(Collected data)
== Segment start ==
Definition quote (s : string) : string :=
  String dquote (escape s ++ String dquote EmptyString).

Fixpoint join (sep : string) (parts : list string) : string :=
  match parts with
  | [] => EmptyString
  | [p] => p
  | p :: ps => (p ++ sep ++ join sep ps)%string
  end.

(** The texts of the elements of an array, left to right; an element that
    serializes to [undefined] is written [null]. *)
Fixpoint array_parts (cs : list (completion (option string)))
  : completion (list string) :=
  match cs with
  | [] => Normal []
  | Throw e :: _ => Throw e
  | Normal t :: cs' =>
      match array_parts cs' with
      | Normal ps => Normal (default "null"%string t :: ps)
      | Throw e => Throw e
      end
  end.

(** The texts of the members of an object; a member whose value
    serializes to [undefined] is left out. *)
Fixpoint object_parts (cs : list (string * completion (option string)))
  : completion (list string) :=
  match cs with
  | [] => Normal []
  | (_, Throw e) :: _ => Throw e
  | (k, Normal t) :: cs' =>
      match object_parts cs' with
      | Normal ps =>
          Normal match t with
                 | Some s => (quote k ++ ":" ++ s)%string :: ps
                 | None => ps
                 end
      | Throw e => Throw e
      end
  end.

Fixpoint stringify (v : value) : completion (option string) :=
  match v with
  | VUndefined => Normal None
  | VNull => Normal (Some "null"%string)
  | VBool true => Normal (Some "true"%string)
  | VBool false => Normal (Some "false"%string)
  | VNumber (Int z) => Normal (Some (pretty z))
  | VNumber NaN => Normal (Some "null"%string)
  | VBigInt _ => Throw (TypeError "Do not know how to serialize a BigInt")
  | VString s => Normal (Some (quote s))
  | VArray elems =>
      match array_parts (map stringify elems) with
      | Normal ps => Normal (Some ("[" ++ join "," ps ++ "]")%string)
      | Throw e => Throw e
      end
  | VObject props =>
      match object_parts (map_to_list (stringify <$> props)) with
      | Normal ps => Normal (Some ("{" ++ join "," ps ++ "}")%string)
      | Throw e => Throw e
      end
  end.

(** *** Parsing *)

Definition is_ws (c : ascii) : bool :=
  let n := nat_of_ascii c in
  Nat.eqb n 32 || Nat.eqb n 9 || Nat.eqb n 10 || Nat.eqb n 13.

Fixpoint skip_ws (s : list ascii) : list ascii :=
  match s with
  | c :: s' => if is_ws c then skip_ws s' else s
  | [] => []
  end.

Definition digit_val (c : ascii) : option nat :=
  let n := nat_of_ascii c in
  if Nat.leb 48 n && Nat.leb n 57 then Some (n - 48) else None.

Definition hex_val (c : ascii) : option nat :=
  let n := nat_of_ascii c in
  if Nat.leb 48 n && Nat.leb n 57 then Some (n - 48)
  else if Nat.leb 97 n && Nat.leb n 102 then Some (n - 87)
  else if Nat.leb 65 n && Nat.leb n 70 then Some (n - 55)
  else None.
== Segment end ==
== Segment start ==
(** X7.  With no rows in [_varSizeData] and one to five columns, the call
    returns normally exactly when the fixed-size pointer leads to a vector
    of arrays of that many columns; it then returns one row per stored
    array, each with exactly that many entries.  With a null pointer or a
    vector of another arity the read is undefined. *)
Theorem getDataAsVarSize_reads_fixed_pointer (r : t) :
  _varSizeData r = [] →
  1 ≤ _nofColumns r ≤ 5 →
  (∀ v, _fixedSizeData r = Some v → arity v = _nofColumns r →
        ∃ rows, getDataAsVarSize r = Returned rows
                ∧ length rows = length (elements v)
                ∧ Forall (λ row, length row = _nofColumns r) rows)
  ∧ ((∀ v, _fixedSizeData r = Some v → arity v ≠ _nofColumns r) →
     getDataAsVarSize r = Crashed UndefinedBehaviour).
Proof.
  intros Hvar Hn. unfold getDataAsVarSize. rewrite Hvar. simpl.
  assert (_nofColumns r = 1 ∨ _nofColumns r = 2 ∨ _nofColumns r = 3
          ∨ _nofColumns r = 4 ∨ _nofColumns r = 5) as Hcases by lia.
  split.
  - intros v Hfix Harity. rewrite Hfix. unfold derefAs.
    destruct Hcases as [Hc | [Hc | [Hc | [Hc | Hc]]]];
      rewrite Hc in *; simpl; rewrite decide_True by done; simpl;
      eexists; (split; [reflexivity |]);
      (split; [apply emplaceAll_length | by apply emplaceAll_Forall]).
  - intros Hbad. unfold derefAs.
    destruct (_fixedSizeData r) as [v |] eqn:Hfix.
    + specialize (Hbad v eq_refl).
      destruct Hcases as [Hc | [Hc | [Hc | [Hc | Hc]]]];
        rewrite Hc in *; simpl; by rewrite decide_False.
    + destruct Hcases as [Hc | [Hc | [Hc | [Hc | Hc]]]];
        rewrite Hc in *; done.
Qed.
== Segment end ==
Task to carry out
Once you reach the line with "Definition quote (s" in the data above, copy it and every line after it exactly, up to and including the line with "Fixpoint object_parts (cs".

Task result
Definition quote (s : string) : string :=
  String dquote (escape s ++ String dquote EmptyString).

Fixpoint join (sep : string) (parts : list string) : string :=
  match parts with
  | [] => EmptyString
  | [p] => p
  | p :: ps => (p ++ sep ++ join sep ps)%string
  end.

(** The texts of the elements of an array, left to right; an element that
    serializes to [undefined] is written [null]. *)
Fixpoint array_parts (cs : list (completion (option string)))
  : completion (list string) :=
  match cs with
  | [] => Normal []
  | Throw e :: _ => Throw e
  | Normal t :: cs' =>
      match array_parts cs' with
      | Normal ps => Normal (default "null"%string t :: ps)
      | Throw e => Throw e
      end
  end.

(** The texts of the members of an object; a member whose value
    serializes to [undefined] is left out. *)
Fixpoint object_parts (cs : list (string * completion (option string)))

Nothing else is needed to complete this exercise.